In 1887 the German physicist Heinrich Hertz discovered electromagnetic waves and demonstrated that they share the same properties as light waves. These electromagnetic waves are often known as “Hertzian waves.”
In the very early 1900s, Telsa in the US and Hülsmeyer in Germany proposed detection of targets by the use of radio waves.The principle behind RADAR (Radio Detection And Ranging), based on the propagation of electromagnetic waves or, more precisely, that of radiofrequency (RF) waves, was described by the American Hugo Gernsback in 1911. In 1934 the French scientist Pierre David successfully used radar for
the first time to detect aircraft. In 1935 Maurice Ponte and Henri Gutton, during trials carried out onboard the Orégon, part of the Compagnie Générale Transatlantique fleet, detected icebergs using waves with a 16 cm
wavelength (λ). In 1936 Professor Kunhold (Germany) detected aircraft. Radar came into its own during the Second World War as the ideal technique for detecting the enemy, both day and night. As early as 1940 the
British RAF, led by Watson Watt, developed a dense network of groundbased radars. This clinched their victory in the Battle of Britain, as it provided sufficient warning to deploy fighter planes under optimum
conditions. The German army also set up its own ground-based radar network, which, from 1942 onward, they used to transmit the position of detected targets to the fighter control center.
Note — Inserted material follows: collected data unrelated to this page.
(** X12.  A failed transport send is queued again.  When the completion
    callback of [sendTo] runs with any error and the undelivered queue is
    enabled, the single-recipient copy of the payload is appended to the
    queue of the recipient and to no other queue; no statistics change and
    nothing is added to the trace.  The connection is removed from the
    registry only when the error is a broken pipe. *)
Theorem failed_send_is_requeued
  (r : user_id_t) (p : MessagePayload) (cid : conn_id_t)
  (errorCode ts : Z) (st : ChatServer) :
  errorCode <> 0 ->
  chat_enableUndeliveredQueue (settings st) = true ->
  let st' := runCallback (CbSendTo r p cid) errorCode ts st in
  (forall r', queueOf r' st'
              = queueOf r' st ++ (if decide (r' = r) then [setRecipient r p] else []))
  /\ trace st' = trace st
  /\ m_statistics st' = m_statistics st
  /\ m_connectionStorage st'
     = if errorCode =? broken_pipe
       then cs_remove r cid (m_connectionStorage st)
       else m_connectionStorage st.
Proof.
  intros Herr Hen st'. subst st'. simpl.
  apply Z.eqb_neq in Herr. rewrite Herr. simpl negb. cbv iota.
  destruct (errorCode =? broken_pipe);
    (rewrite handleUndeliverable_enabled by exact Hen;
     split; [|now repeat split];
     intros r';
     match goal with
     | |- queueOf _ (set_undelivered (insert r (queueOf r ?s ++ _)) ?s) = _ =>
         fold (with_queue r (queueOf r s ++ [setRecipient r p]) s)
     end;
     destruct (decide (r' = r)) as [->|Hne];
     [ rewrite queueOf_with_queue; reflexivity
     | rewrite app_nil_r, queueOf_with_queue_ne by congruence; reflexivity ]).
Qed.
In order to intercept and shoot down the waves of allied bombers deployed at night, German fighter pilots used either daytime fighters to attack allied planes tracked by light from ground projectors, or night fighters equipped with radar.
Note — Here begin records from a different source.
(** [uploadMetadata] is an upload when an accepted image is selected and
    name and symbol are not blank, and otherwise an error status. *)
Lemma uploadMetadata_cases s :
  (exists f,
      Publisher.imageFile props = Some f /\ imageAccepted f = true
      /\ trim (LaunchForm.name (Publisher.form props)) <> []
      /\ trim (LaunchForm.symbol (Publisher.form props)) <> []
      /\ uploadMetadata w props s = upload w props f s)
  \/ (~ (exists f,
            Publisher.imageFile props = Some f /\ imageAccepted f = true
            /\ trim (LaunchForm.name (Publisher.form props)) <> []
            /\ trim (LaunchForm.symbol (Publisher.form props)) <> [])
      /\ fst (uploadMetadata w props s) = Normal tt
      /\ Publisher.statusType (snd (uploadMetadata w props s)) = error
      /\ Publisher.log (snd (uploadMetadata w props s)) = Publisher.log s
      /\ currentForm (snd (uploadMetadata w props s)) = currentForm s
      /\ isUploading (snd (uploadMetadata w props s)) = isUploading s).
Proof.
  unfold uploadMetadata.
  destruct (Publisher.imageFile props) as [f|] eqn:Hf.
  2:{ right. split; [intros (f & H & _); discriminate|]. cbn. auto. }
  destruct (truthy (trim (LaunchForm.name (Publisher.form props)))) eqn:Hn.
  2:{ right. apply truthy_nil in Hn.
      split; [intros (f' & _ & _ & H & _); contradiction|]. cbn. auto. }
  destruct (truthy (trim (LaunchForm.symbol (Publisher.form props)))) eqn:Hs.
  2:{ right. apply truthy_nil in Hs.
      split; [intros (f' & _ & _ & _ & H); contradiction|]. cbn. auto. }
  cbn [negb orb].
  destruct (validateForm_returns (Publisher.form props) (Some f)) as [e He].
  unfold bind, lift. rewrite He. cbv beta iota.
  pose proof (validateForm_image _ _ _ He) as Hi.
  destruct (FormErrors.image e) as [m|] eqn:Hm.
  - assert (Hin : In m validatorMessages).
    { apply (validateForm_messages _ _ _ _ He). unfold FormErrors.values.
      cbn [flat_map]. rewrite Hm. rewrite !in_app_iff. cbn. tauto. }
    rewrite (validatorMessages_truthy _ Hin).
    right. split.
    + intros (f' & Hf' & Hacc & _). injection Hf' as <-.
      apply image_verdict in Hacc. rewrite Hacc in Hi. discriminate.
    + unfold setImageError, Publisher.setStatusMessage, update.
      cbn [fst snd Publisher.statusType Publisher.log currentForm isUploading]. auto.
  - left. exists f. split; [reflexivity|].
    split; [apply image_verdict; symmetry; exact Hi|].
    split; [intros H; rewrite H in Hn; discriminate|].
    split; [intros H; rewrite H in Hs; discriminate | reflexivity].
Qed.

(** X16.  [uploadMetadata] never throws.  It makes a request exactly when an
    image is selected that is at most 5 MB and of an accepted type and
    the name and the symbol are not blank; then it makes exactly one, to
    [/api/upload], whose form data holds, in this order, the image
    selected under [image], the trimmed name under [name], the trimmed
    symbol in upper case under [symbol], and the trimmed description,
    website, twitter and telegram under their names; and the uploading
    flag is down again at the end.  Otherwise it only shows an error. *)
Theorem uploadMetadata_requests (s0 : Publisher.State) :
  let run := uploadMetadata w props s0 in
  fst run = Normal tt
  /\ ((exists f,
         Publisher.imageFile props = Some f /\ imageAccepted f = true
         /\ trim (LaunchForm.name (Publisher.form props)) <> []
         /\ trim (LaunchForm.symbol (Publisher.form props)) <> [])
      <-> Publisher.log (snd run) <> Publisher.log s0)
  /\ (Publisher.log (snd run) <> Publisher.log s0 ->
      isUploading (snd run) = false
      /\ exists f r,
           Publisher.imageFile props = Some f
           /\ Publisher.log (snd run)
              = Publisher.log s0
                ++ [Requested (js "/api/upload")
                      [ (js "image", Route.Blob f);
                        (js "name",
                           Route.Text (trim (LaunchForm.name (Publisher.form props))));
                        (js "symbol",
                           Route.Text
                             (toUpperCase
                                (trim (LaunchForm.symbol (Publisher.form props)))));
                        (js "description",
                           Route.Text
                             (trim (LaunchForm.description (Publisher.form props))));
                        (js "website",
                           Route.Text (trim (LaunchForm.website (Publisher.form props))));
                        (js "twitter",
                           Route.Text (trim (LaunchForm.twitter (Publisher.form props))));
                        (js "telegram",
                           Route.Text (trim (LaunchForm.telegram (Publisher.form props))))
                      ] r])
  /\ (Publisher.log (snd run) = Publisher.log s0 ->
      Publisher.statusType (snd run) = error
      /\ currentForm (snd run) = currentForm s0
      /\ isUploading (snd run) = isUploading s0).
Proof.
  cbv zeta.
  assert (Hgrow : forall (l : Publisher.history) e, l ++ [e] <> l).
  { intros l e H. apply (f_equal (@List.length _)) in H.
    rewrite length_app in H. cbn in H. lia. }
  destruct (uploadMetadata_cases s0)
    as [(f & Hf & Hacc & Hn & Hs & Hrun) | (Hno & Hr & Hty & Hlog & Hform & Hflag)].
  - rewrite Hrun.
    destruct (upload_cases f s0) as (message & type & form' & -> & _).
    cbn [fst snd Publisher.log isUploading].
    split; [reflexivity|]. split; [split; [intros _; apply Hgrow | eauto 10]|].
    split; [intros _; split;
                      [reflexivity | exists f; eexists; split; [exact Hf | reflexivity]] |].
    intros H. exfalso. exact (Hgrow _ _ H).
  - split; [exact Hr|]. split; [split; [intros H; contradiction | congruence]|].
    split; [congruence | auto].
Qed.

(** X17.  The metadata URI of the form is written only when the reply is ok
    and its body could be read, and then it is the URI the reply carries
    and the status is a success; in every other case the status is an
    error and the form is left as it is.  No other field of the form is
    ever changed, whatever was typed while the upload was under way. *)
Theorem uploadMetadata_outcome (s0 : Publisher.State) :
  let run := uploadMetadata w props s0 in
  (Publisher.statusType (snd run) = success
   \/ Publisher.statusType (snd run) = error)
  /\ (Publisher.statusType (snd run) = success ->
      exists f resp d,
        Publisher.imageFile props = Some f
        /\ answerUpload w (Publisher.log s0) (js "/api/upload") (formDataOf props f)
           = Normal resp
        /\ ok resp = true /\ data resp = Normal d
        /\ LaunchForm.metadataUrl (currentForm (snd run)) = metadataUrl d)
  /\ (Publisher.statusType (snd run) = error -> currentForm (snd run) = currentForm s0)
  /\ (forall g, g <> Form.metadataUrl ->
        Form.get g (currentForm (snd run)) = Form.get g (currentForm s0)).
Proof.
  cbv zeta.
  destruct (uploadMetadata_cases s0)
    as [(f & Hf & Hacc & Hn & Hs & Hrun) | (Hno & Hr & Hty & Hlog & Hform & Hflag)].
  - rewrite Hrun.
    destruct (upload_cases f s0)
      as (message & type & form' & -> & [(-> & resp & d & Hr & Hok & Hd & ->)
                                        | (-> & -> & _)]);
      cbn [fst snd Publisher.statusType currentForm].
    + split; [auto|]. split; [|split; [discriminate|]].
      * intros _. exists f, resp, d. auto 10.
      * intros g Hg. destruct g; first [reflexivity | contradiction].
    + split; [auto|]. split; [discriminate|]. split; [reflexivity|]. reflexivity.
  - rewrite Hty, Hform. split; [auto|]. split; [discriminate|].
    split; reflexivity.
Qed.

End Uploading.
The first ever operational warplane equipped with an airborne radar was the Messerschmitt Me 110 G-4 in 1941. Its Telefunken radar, the FUG 212, used a bulky antenna comprising a number of dipoles located outside the aircraft, on the nose. By June 1944 the German fighter unit possessed over 400 aircraft of this type with a radar range of approximately 5 km, this range being limited by the altitude at which the carrier was flying.By 1944 the American Naval Air Service was equipped with a Corsair with a radar pod on the right wing, while the American Air Force had a Northrop P-61A Black Widow fitted with a Western Electric radar system. During the night of July 24–25, 1943, 800 RAF bombers carried out a raid on Hamburg. During this raid the bombers carried out the first ever operational chaff launch (metal strips whose dimensions vary depending on the wavelength of the radar they attempt to confuse). This operation rendered German ground-based and airborne radars totally nonoperational,blinded by an excess of objects to detect. It marked the beginning of electronic warfare.Radar operators noted that the British Mosquito fighter planes and the
Japanese Zero fighter planes, both wooden constructions, were particularly difficult to detect; they were the original stealth aircraft.In 1943 Allied surface ships fitted with radar were used to detect German submarine snorkels, causing the German navy to suffer heavy losses.Later the main steps in radar technological evolutions were • pulse compression (in the early ‘60s) • pulse Doppler radar (late ‘60s) • digital radars (‘70s) • medium PRF radar (late ‘70s, early ‘80s) • multimode programmable radar (mid-‘80s)
• airborne electronically scanned antenna radar (‘90s) The first radar images of the Earth were obtained in 1978 using Synthetic Aperture Radar (SAR), operating in the L-band (λ ≈ 30 cm) and mounted on
the American satellite Seasat. Resolution of the images obtained, both day and night, was close to 25 m.